Hi! I just found out my husband of 14 yrs was having an affair. The PA had only been going on for several weeks vs. months I was told and not sure how long the EA part because he had an affair with a very good friend of mine. NOt only does she babysit my child several days a week, we are a close knit group of friends who go out, see each other all the time, vacation together. My hubby golfed with her hubby, etc. So, this hurt and messed up many people. The day the affair was discovered by her hubby it ended. My husband has not seen her since nor spoke to her besides that morning. There has been no communication, of that I am confident.

So here is where I am at. The moment I found out, besides being physically ill, all I wanted was my hubby and my marriage. We had been having issues and had grown apart and were dealing with financial struggles, raising two small children, etc. He explained he kept trying to reconnect with me and I just pushed him away. We fought alot. He was so lonely and couldn't understand why I didnt' love him anymore (so he thought) that he started talking with her her depth, etc. Not sure how it started besides she made the first move and kissed him first. He admits he was so lonely and starved for attention (we rarely had sex) and didn't think I loved him anymore. He thought when I found out I would be relieved. Quite the opposite. He was amazed and thrilled that I still loved him. We missed each other so much and have been closer this past week than we have been in years. We've rekindled our passion and love life - I had forgotten how much I ENJOYED it/him and how desperately I missed it. We are scheduled to see a counselor in a couple weeks. (I have asked many times and he would never go.) What he did was wrong, completely, but I am glad to have my husband and US back! Is that wrong?

My other dilema is her betrayal as a friend. I used to speak with this woman several times a day! So I am so hurt and can't understand why she would/could do that to me. I can only talk about this with 2 other mutual friends since we are trying to keep all this quiet as both of us know MANY people and we are both working to save our marriages so don't want it out there. Only the other close couple knows and talks to both of us. I also made the mistake of telling my 1 sister (who is 6 weeks post partum) because I needed somewhere to take my son while I was at work and didn't know what to do. I shouldn't have done that because she is so enraged and vows to support me but can tell she is pissed at how I am acting. The other woman did call me this week to apologize to me. Hoping that I can find it in my heart to someday forgive her. That she loves me as a sister, etc. 

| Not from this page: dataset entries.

Lemma _get_unknowns_vars_witness :
  _get_unknowns (main.bbn Qmake) main.query_partial
  = filter (λ k, main.query_partial !! k = None) (vars (main.bbn Qmake)).
Proof.
  apply (_get_unknowns_vars
           [main.e Qmake; main.d Qmake; main.hd Qmake; main.cp Qmake; main.bp Qmake]
           "hd" true main.query_partial).
  prove_by_computation.
Defined.

Lemma _build_queries_store_witness :
  ∃ queries h',
    _build_queries 0 ["x"; "y"] [∅] = (Ok queries, [∅] ++ h') ∧ length h' = 6.
Proof.
  destruct (_build_queries_store 0 ["x"; "y"] [∅] ∅) as (queries & h' & Hrun & Hlen & _).
  - reflexivity.
  - exists queries, h'. split; [exact Hrun|exact Hlen].
Defined.

Lemma _query_unit_interval_witness :
  ∃ s, _query (main.bbn Qmake) (<["hd" := "t"]> main.query) = Ok s
       ∧ (0 <= s <= 1)%Q.
Proof.
  eexists. split; [vm_compute; reflexivity|].
  apply (_query_unit_interval (main.bbn Qmake) (<["hd" := "t"]> main.query)).
  - apply unit_tables_check. vm_compute. reflexivity.
  - vm_compute. reflexivity.
Defined.

Lemma quiet_without_verbose_witness :
  (classify_print (λ _ : Q, EmptyString) inputs.incomplete 0 [main.query]).2 = [].
Proof.
  apply (quiet_without_verbose (λ _ : Q, EmptyString) inputs.incomplete 0 [main.query]).
  reflexivity.
Defined.

Lemma classify_order_independent_witness :
  (classify (main.bbn Qmake) 0 [main.query]).1 = Ok true
  ↔ (classify samples.reordered 0 [main.query]).1 = Ok true.
Proof.
  destruct (classify_order_independent (main.bbn Qmake) samples.reordered 0 0
              [main.query] [main.query] main.query) as (_ & Hiff & _).
  - reflexivity.
  - replace (graph samples.reordered) with (reverse (graph (main.bbn Qmake)))
      by (vm_compute; reflexivity).
    symmetry. apply reverse_Permutation.
  - reflexivity.
  - reflexivity.
  - apply Hiff.
Defined.

Lemma classify_failure_store_witness :
  classify inputs.incomplete 0 [main.query]
  = (Raise (KeyError "ft"), [<["hd" := "t"]> main.query]).
Proof.
  apply (classify_failure_store inputs.incomplete 0 [main.query] main.query
           (KeyError "ft")).
  - reflexivity.
  - apply valid_query_check; vm_compute; reflexivity.
  - vm_compute. reflexivity.
  - vm_compute. reflexivity.
Defined.

Lemma count_values_counts_witness :
  ∃ counts,
    Prism.count_values "B" samples.rows ["A"] "yes" = Ok counts
    ∧ ∃ inner,
        Prism.dict_get counts "A" = Some inner
        ∧ Prism.dict_get inner "x" = Some {| Prism.tot := 2; Prism.cnt := 1 |}.
Proof.
  destruct (PrismFacts.count_values_counts "B" samples.rows ["A"] "yes")
    as (counts & Hrun & Hcounts).
  - intros r Hr. revert r Hr. apply Forall_forall. repeat constructor; by eexists.
  - intros r a Hr ->%list_elem_of_singleton. revert r Hr.
    apply Forall_forall. repeat constructor; by eexists.
  - exists counts. split; [exact Hrun|].
    destruct (Hcounts "A") as (inner & Hget & Hvals & _); [apply list_elem_of_here|].
    exists inner. split; [exact Hget|]. rewrite Hvals. reflexivity.
Defined.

I am just a mix of emotions! Is it wrong of me to just want to forgive and forget? I mean I can't forget for a while and while I have forgiven my husband, I am not at the point to forgive her. My husband and I had issues, I know that and some are very much my fault. But she and I did not. 

Any advice???????


----------



## foolz1 (Sep 5, 2009)

Honey, that is NO friend. You may believe you can forgive and forget, but I don't know of anyone who ever FORGOT. I am sorry for your pain and I am sure it will get a bit easier with the passage of time. I have no idea who started this affair, and it doesn't really even matter because your husband and your *"friend"* are equally responsible. How is her husband reacting to this?


----------



## swedish (Mar 6, 2008)

mommy2 said:


> So here is where I am at. The moment I found out, besides being physically ill, all I wanted was my hubby and my marriage. We had been having issues and had grown apart and were dealing with financial struggles, raising two small children, etc. He explained he kept trying to reconnect with me and I just pushed him away. We fought alot. He was so lonely and couldn't understand why I didnt' love him anymore (so he thought) that he started talking with her her depth, etc. Not sure how it started besides she made the first move and kissed him first. He admits he was so lonely and starved for attention (we rarely had sex) and didn't think I loved him anymore. He thought when I found out I would be relieved. Quite the opposite. He was amazed and thrilled that I still loved him. We missed each other so much and have been closer this past week than we have been in years. We've rekindled our passion and love life - I had forgotten how much I ENJOYED it/him and how desperately I missed it. We are scheduled to see a counselor in a couple weeks. (I have asked many times and he would never go.) What he did was wrong, completely, but I am glad to have my husband and US back! Is that wrong?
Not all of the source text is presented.